Paleo Pie/Tart Crust
The class was gathered around the large cutting table turned pie crust 101. Where we would measure our fabric, pin the pattern to cut became the central spot for Mrs. Haile to teach us how to do a new lesson in Home Economics. I'm pretty sure most schools don't offer home economics anymore, seeing that it's an extra in the budget line; but, I flourished there.
Not so much in the sewing department as my meticulous perfectionist side came out and what could take six hours would take me 15 hours to complete a project. However, when it came to the culinary arts, I felt empowered. It was as though the Spirit breathed life in me whispering, "Go, Shine!"
I'm not sure how my love of baking & cooking really came to be. I was never a picky eater. I guess I just always loved food. Well, except pie. Crazy to think that now, considering I adore all things pie (mostly--pumpkin not so much).
There Mrs. Haile showed us with precision to measure by scooping and scraping the top with a level butter knife. Flour, salt, shortening or cold butter & water were the basic ingredients for a pie crust. Everyone has varying fabulous recipes. Add apple cider vinegar, only use leaf lard, tablespoon of sugar, or an egg for a richer dough. She had on hand the pastry blender to cut the fat into the dough. I tucked away the use of two butter knifes if I didn't have a pastry blender. She added the water, pulled it altogether and formed it into a small 6 inch disc. The disc would be wrapped in plastic and chilled in the fridge for 30 minutes.
I think it was my first experience of watching someone make pie crust from start to finish. My mom never made pie. I remember seeing in our kitchen, a plastic pastry sheet with circles etched in and a rolling pin wondering why we had it. Pie meant store bought, which is most likely why I loathed it. Cloyingly sweet and crust leaving a film in my mouth.
As I watched Mrs. Haile rolling out the chilled pie crust, it frightened me. My fear of messing it up and ultimately failing unnerved my need to succeed at all things.

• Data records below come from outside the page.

Section Notions.
Context {R W Wv : Type} {SR : Scalar R} {PR : Primitives R W Wv}.

(** The combination the Complex Splitter contract describes for [swt]:
    transform the real and the imaginary part with the same parameters,
    [axis] included, and join the results pair by pair. *)
Definition swt_by_parts (data : ndarray R) (wavelet : W) (level : option Z)
    (start_level axis : Z) : M R (list (ndarray R * ndarray R)) :=
  coeffs_real ← swt (real data) wavelet level start_level axis;
  coeffs_imag ← swt (imag data) wavelet level start_level axis;
  lift (omapM (λ '((cA_r, cD_r), (cA_i, cD_i)),
                 cA ← join_complex cA_r cA_i;
                 cD ← join_complex cD_r cD_i;
                 Ok (cA, cD))
              (combine coeffs_real coeffs_imag)).

(** [level_at axes ws data i m c]: [c] is the Level Coefficient Set of level
    index [i + m], computed by the level body on the approximation obtained
    from [data] after [m] levels starting at level index [i]. *)
Inductive level_at (axes : list Z) (ws : list Wv)
    : ndarray R → Z → nat → gmap string (ndarray R) → Prop :=
| level_here data i c w w' :
    swtn_level axes ws data i w = (Ok c, w') →
    level_at axes ws data i 0 c
| level_next data i c0 a m c w w' :
    swtn_level axes ws data i w = (Ok c0, w') →
    c0 !! str_mul "a" (length axes) = Some a →
    level_at axes ws a (i + 1)%Z m c →
    level_at axes ws data i (S m) c.
(** The body of the loop of [setFragmentParam]. *)
Definition applyUpdate (params : HttpParams) (kv : string * option string)
  : HttpParams :=
  let (key, value) := kv in
  if truthy value then HttpParams_set key (orEmpty value) params
  else HttpParams_delete key params.

Definition setFragmentParam (updates : Updates) (this : NavigationService)
  : Result NavigationService :=
  params <- getFragmentParams this ;;
  let params := fold_left applyUpdate (iterate updates) params in
  setFragmentParams params this.

Definition getFeatureId (this : NavigationService) : Result (option string) :=
  params <- getFragmentParams this ;;
  Ok (HttpParams_get FEATURE_ID_FRAGMENT_PARAM params).

Definition getObservationId (this : NavigationService)
  : Result (option string) :=
  params <- getFragmentParams this ;;
  Ok (HttpParams_get OBSERVATION_ID_FRAGMENT_PARAM params).

(** The object [updates] that [setFeatureId] fills in. *)
Definition featureUpdates (id observationId : option string)
  : list (string * option string) :=
  (FEATURE_ID_FRAGMENT_PARAM, id)
    :: (if truthy observationId
        then [(OBSERVATION_ID_FRAGMENT_PARAM, None)]
        else []).

Definition setFeatureId (id : option string) (this : NavigationService)
  : Result NavigationService :=
  observationId <- getObservationId this ;;
  setFragmentParam (Immutable_Map (featureUpdates id observationId)) this.

Definition setObservationId (id : option string) (this : NavigationService)
  : Result NavigationService :=
  setFragmentParam (Immutable_Map [(OBSERVATION_ID_FRAGMENT_PARAM, id)]) this.

(** The call passes the key itself where the map of updates is expected; the
    second argument is not read. *)
Definition editObservation (id : option string) (this : NavigationService)
  : Result NavigationService :=
  setFragmentParam (PlainString OBSERVATION_ID_FRAGMENT_PARAM) this.

Definition setLayerId (id : string) (this : NavigationService)
  : Result NavigationService :=
  setFragmentParam (Immutable_Map [(LAYER_ID_FRAGMENT_PARAM, Some id)]) this.

Definition selectProject (id : string) (this : NavigationService)
  : NavigationService :=
  Router_navigateByUrl (PROJECT_SEGMENT ++ "/" ++ id)%string this.

Definition newProject (this : NavigationService) : NavigationService :=
  Router_navigate [PROJECT_SEGMENT; PROJECT_ID_NEW] noExtras this.

Definition signIn (this : NavigationService) : NavigationService :=
  Router_navigate [SIGN_IN_SEGMENT] noExtras this.

Definition signOut (this : NavigationService) : NavigationService :=
  Router_navigate ["/"] noExtras this.

(** ** Running the service *)

(** A service bound to a route whose snapshot has the given fragment, at a
    url with the given primary path. *)
Definition routeAt (fragment : option string) : ActivatedRoute :=
  {| paramMap := [];
     fragment := [Next fragment];
     snapshot := {| snapshot_fragment := fragment |} |}.

Definition serviceAt (path : option string) (fragment : option string)
  : NavigationService :=
  init (routeAt fragment)
       (constructor {| primary := path; requests := [] |}).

Years & years later, I set out to accomplish my defeat over the pie crust. It was messy, but not as scary as I thought. I have learned the art of rolling between parchment now turned to almond flour versus wheat flour. But, what I have learned in my pie crust repertoire is the art of taking risks. When we live life around that table, not willing to take a shot or make a mistake in front of others, we live safe fake lives.
I'm learning just now in my 30s to say what I want and do it, in order to not let others run ahead of me as I sit back having a pity party. In taking risks as I seek to accomplish my goals over my fear, I have found that others are more willing to share their same fears and failures. So, here is my less than perfect, but really tasty paleo pie/tart crust. May we all come to the table a little more humble and a little more real as we get our hands dirty.
Paleo Pie/Tart Crust (grain free & dairy free) (printable recipe)
I recommend using ghee over coconut oil for the crust, because the flavor is well, like butter but not.
3 cups blanched almond flour
1 tsp arrowroot powder
2 Tb coconut oil or ghee
1/2 tsp salt
Place almond flour, arrowroot powder and salt in a food processor. Pulse five times to combine. Add the egg & coconut oil or ghee. Pulse until it forms together, approximately seven times.
Combine the dough together and form into a 6 inch flatten disc. The height should roughly be an inch. Wrap in plastic wrap and place in fridge to chill for 30 minutes.
Lay out a large sheet of parchment paper, and sprinkle a bit of almond flour on it in a circular fashion. Unwrap the chilled dough and place atop the almond flour. Sprinkle a little more almond flour on top of the dough. Place another large sheet of parchment paper on top of the dough. Using a rolling pin, begin rolling the dough at 12:00 to 10:00 to 12:00 to 2:00. Look at your dough like a clock and move your rolling pin along by two's and rotating. You want to get to about 10 inches for a tart crust or 11-12 inches for a pie crust, depending on the size of your pie plate.
Carefully lift the parchment off. Have your pie plate or tart pan ready. Slide your hand under the parchment paper and rolled out dough. Carefully, line the one edge of the dough to slight overhang and quickly but carefully flip it over. This should leave your crust covering your pie or tart pan, while leaving an inch to two inches of pastry overhang.
If this is for a tart, you will line will want to lightly press the dough into the crevices around the edge before removing the parchment. Then, cut the extra overhang dough off by simply pressing it down on the edge of the pan. You want the dough to reach all the way to the top of the edge of the tart pan. If it doesn't, the dough is forgiving and simply press in some of the excess into those holy spots.
If for a pie, peel the parchment off and fold up the overhang towards the inside of the pan. By taking the index finger on one hand (I use my right) and the index finger and thumb of my other hand, I pinch with my two fingers while pressing inward with my right index finger. If this part of the instruction confuses you, look on google for a step by step demonstration.
You can use this crust as a par bake or full bake. If you bake the crust without a filling, I advise to line it with a small piece of parchment paper and some dried beans.